Cosas que tiene la vida. Sin embargo, la suerte del protagonista cambia cuando
el crimen hace acto de presencia y uno de los detectives más importantes del
momento se empeña en hacerlo su aprendiz. Esta es la historia de ese
aprendizaje, de una partida de ajedrez que nunca acaba, y de un crimen sin
resolver.
Nos
encontramos ante una novela de potentes personajes. Toda la trama gira en torno
a Marcos Lapiedra, detective que se caracteriza por su elegancia y buen hacer.
Ser hipnótico y atractivo, rompe corazones y carreras delictivas a partes
iguales. Conocedor de los secretos del oficio, nada lo perturba. Nada salvo la
incompetencia de su aprendiz y el escurridizo asesino de prostitutas que va menguando
tan preciosa población día sí, día también. Lapiedra enseña los secretos de su
oficio (basados en estrategias infalibles como el dominio del ajedrez, el
disfraz y el ejercicio de la memoria) a un desconcertado joven que se encuentra
entre la espada y la pared. Y es que al protagonista no le queda más remedio si
no quiere dar con sus huesos en la cárcel.
El
detective novato es otro de los personajes sólidos. Como buen héroe evoluciona
desde la torpeza a la profesionalidad, ayudado en algunas ocasiones por la voz
de su intuición, un Pepito Grillo huidizo que sabe Dios por qué razones le
susurra. El aprendiz se enfrenta a una preparación de élite junto a Lapiedra, y
sale airoso por los pelos en casos tan peregrinos como las explosiones de
retretes en los baños de la macrodiscoteca Viuda de Gómez, el atropello de un
camión o los ataques de los ninjas de Banesto. Junto a este subalterno de
Lapiedra, conoceremos los entresijos de la actividad detectivesca al mismo
ritmo que los descubre él: de forma vertiginosa y no exenta de peligros.

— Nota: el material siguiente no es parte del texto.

(** C6. On 8x8 boards with an en-passant target on the board, the key
    [getFEN] determines the board, the side to move, the castling rights
    and the en-passant square, and [parseFEN] reads the board and the side
    to move back from it. The repetition counter compares the board field
    of the key only: it counts the history entries whose first field is the
    board field of the current position, and the board fields of two
    positions are equal exactly when their boards are. The transposition
    table is read and written under the whole key. A call of
    [alphaBetaSearch] that gets past its timeout test and its repetition
    test returns the score stored under the key of its position when the
    entry has at least the depth of the call; otherwise, when it returns,
    it leaves its score and its depth under that key; and at depth 0
    without quiescence and without an entry under the key of its position
    it returns the static evaluation of the position, whatever the table
    holds under the key of a position with another key. The make step of
    the search changes the board only, so that the key of a position in
    the search carries the side to move, the castling rights and the
    en-passant target of the root: a call of [alphaBetaSearch] that
    returns ends in the position it started in, and every key it has
    added to the table has these three fields of that position. *)
Theorem position_key_fields (pos1 pos2 : Position) :
  wfPosition pos1 → wfPosition pos2 →
  (getFEN pos1 = getFEN pos2 ↔
     board pos1 = board pos2 ∧ currentTurn pos1 = currentTurn pos2
     ∧ castlingRights pos1 = castlingRights pos2
     ∧ enPassantTarget pos1 = enPassantTarget pos2)
  ∧ parseFEN (getFEN pos1) = Some (board pos1, currentTurn pos1)
  ∧ (firstField (getFEN pos1) = firstField (getFEN pos2) ↔
       board pos1 = board pos2)
  ∧ (∀ w, position w = pos1 →
       countRepetitions w
       = Z.of_nat (length (filter (λ fen, firstField fen
                                          = fenBoard (board pos1))
                                  (positionHistory w))))
  ∧ (∀ mv, getFEN (afterSearchMove pos1 mv)
           = fenOf (board (afterSearchMove pos1 mv)) (currentTurn pos1)
               (castlingRights pos1) (enPassantTarget pos1))
  ∧ (∀ stack depth alpha beta isMaximizing settings deadline searchDepth w,
       position w = pos1 → entersSearch settings deadline w →
       (∀ e, transpositionTable w !! getFEN pos1 = Some e →
             (depth ≤ ttDepth e)%nat →
             alphaBetaSearch stack depth alpha beta isMaximizing settings
               deadline searchDepth w
             = Some (ttScore e, entered w))
       ∧ (∀ v w',
            ttHit (transpositionTable w !! getFEN pos1) depth = None →
            alphaBetaSearch stack depth alpha beta isMaximizing settings
              deadline searchDepth w = Some (v, w') →
            ∃ best, transpositionTable w' !! getFEN pos1
                    = Some (mkEntry v depth best))
       ∧ (useQuiescence settings = false →
          transpositionTable w !! getFEN pos1 = None →
          alphaBetaSearch stack 0 alpha beta isMaximizing settings deadline
            searchDepth w
          = match evaluatePosition stack settings pos1 with
            | Some (v, pos') =>
                Some (v, setTranspositionTable
                           (<[getFEN pos1 := mkEntry v 0 None]>
                              (transpositionTable w))
                           (setPosition pos' (entered w)))
            | None => None
            end)
       ∧ (∀ e, useQuiescence settings = false →
               transpositionTable w !! getFEN pos1 = None →
               getFEN pos1 ≠ getFEN pos2 →
               fst <$> alphaBetaSearch stack 0 alpha beta isMaximizing
                         settings deadline searchDepth
                         (setTranspositionTable
                            (<[getFEN pos2 := e]> (transpositionTable w)) w)
               = fst <$> evaluatePosition stack settings pos1))
  ∧ (∀ stack depth alpha beta isMaximizing settings deadline searchDepth
       w v w',
       position w = pos1 →
       alphaBetaSearch stack depth alpha beta isMaximizing settings deadline
         searchDepth w = Some (v, w') →
       position w' = pos1 ∧ keysOf pos1 w w')
  ∧ (∀ mv w, position w = pos1 →
       ∃ r w',
         onPosition (makeSearchMove mv) w = Some (r, w')
         ∧ board (position w')
           = setCell (setCell (board pos1) (toRow mv) (toCol mv)
                        (cell (board pos1) (fromRow mv) (fromCol mv)))
               (fromRow mv) (fromCol mv) None
         ∧ getFEN (position w')
           = fenOf (board (position w')) (currentTurn pos1)
               (castlingRights pos1) (enPassantTarget pos1)).
Proof.
  intros Hwf1 Hwf2.
  split; [|split; [|split; [|split; [|split; [|split; [|split]]]]]].
  - split; [by apply getFEN_inj|].
    intros (Hb & Ht & Hc & He). unfold getFEN. by rewrite Hb, Ht, Hc, He.
  - apply parseFEN_fenOf, Hwf1.
  - rewrite !firstField_getFEN. split; [|by intros ->].
    apply fenBoard_inj; [apply Hwf1|apply Hwf2].
  - intros w <-. unfold countRepetitions. by rewrite firstField_getFEN.
  - done.
  - intros stack depth alpha beta isMaximizing settings deadline searchDepth
      w <- Henter.
    split; [|split; [|split]].
    + intros e Hkey Hdepth. by apply alphaBetaSearch_hit.
    + intros v w' Hmiss H. by eapply alphaBetaSearch_stores.
    + intros Hq Hkey. by apply alphaBetaSearch_leaf.
    + intros e Hq Hkey Hne.
      rewrite alphaBetaSearch_leaf; [|exact Henter|exact Hq|].
      * cbn [position setTranspositionTable].
        by destruct (evaluatePosition stack settings (position w))
          as [[v pos']|].
      * cbn [position transpositionTable setTranspositionTable].
        by rewrite lookup_insert_ne.
  - intros stack depth alpha beta isMaximizing settings deadline searchDepth
      w v w' <- H.
    pose proof (keeps_alphaBetaSearch stack depth alpha beta isMaximizing
                  settings deadline searchDepth w v w' (proj1 Hwf1) H)
      as Hpos.
    split; [exact Hpos|].
    eapply keyed_alphaBetaSearch; [|exact H]. split; [apply Hwf1|done].
  - intros mv w <-. eexists _, _. unfold onPosition. rewrite makeSearchMove_run.
    split; [reflexivity|]. split; reflexivity.
Qed.

Lemma position_key_fields_witness :
  getFEN hangingQueenPosition ≠ getFEN hangingQueenOther
  ∧ firstField (getFEN hangingQueenPosition)
    = firstField (getFEN hangingQueenOther).
Proof.
  pose proof (position_key_fields hangingQueenPosition hangingQueenOther
                (conj hangingQueenBoard_wf I)
                (conj hangingQueenBoard_wf eq_refl)) as (Hkey & _ & Hfirst & _).
  split.
  - intros Heq. apply Hkey in Heq as (_ & Hturn & _). discriminate Hturn.
  - by apply Hfirst.
Defined.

Actividades y secretos como la mentira de las huellas dactilares, o las
prótesis a las que solo pueden acceder aquellos que pertenecen al gremio
policial.
La
novela se focaliza en el poder de la parodia y el absurdo del mejor Poncela. Las
voces de los personajes poseen un regusto a Miguel Mihura que deja muy buen
sabor de boca, y que convierte a esta novela en digna sucesora de esa tradición
de lo inverosímil e ilógico. Tras ella acaba por esconderse la sátira social,
un reflejo deformado de la realidad (como esos espejos del callejón del Gato de
los que hablaba Valle) para todo aquel que sea audaz y sepa mirar. Es un mundo
extraño el que nos muestra Ivars, y nos
lo muestra contándolo como el que no quiere la cosa. Una España que no es
exactamente la nuestra, pero que nos resulta familiar en actitudes y hechos
insólitos. Las situaciones descabelladas y los personajes esperpénticos se
suceden y terminan por ir in crescendo,
de forma que uno acaba por preguntarse cómo puede ser posible tanto
despropósito.
El
ritmo es raudo, el lenguaje sencillo, la frase corta. Ivars no necesita
complicados artificios para llevar al lector hacia la perplejidad. Solo tiene
que escoger a sus personajes (todos ellos completamente redondos) y soltarlos
en el mundo, dejarles hablar. Sus claves son una parodia mordaz, una acertada
mezcla de intriga y humor, el
encadenamiento de situaciones inverosímiles que, dentro de la ficción
literaria, poseen toda la lógica del mundo.
Ajedrez para un detective
novato sabe jugar con los tópicos. Adivina que nuestra mente
de lectores está llena de imágenes arquetípicas de la novela negra, plagada de
detectives con gabardinas y mujeres fatales que fuman en las esquinas y habitan
un mundo corrupto y amargo. Todos esos tópicos dan vueltas en nuestra cabeza
mientras se desmontan uno a uno y caen haciendo mucho ruido. Los antihéroes son
así, singulares. Podríamos, tal vez, preguntárselo a Cervantes si se diera el
milagro de tenerlo delante.
Algo
parecido debió pensar el jurado del XVIII Premio Ateneo Joven de Sevilla cuando
escogieron la novela de Juan Soto Ivars. Debieron de reír a carcajada limpia.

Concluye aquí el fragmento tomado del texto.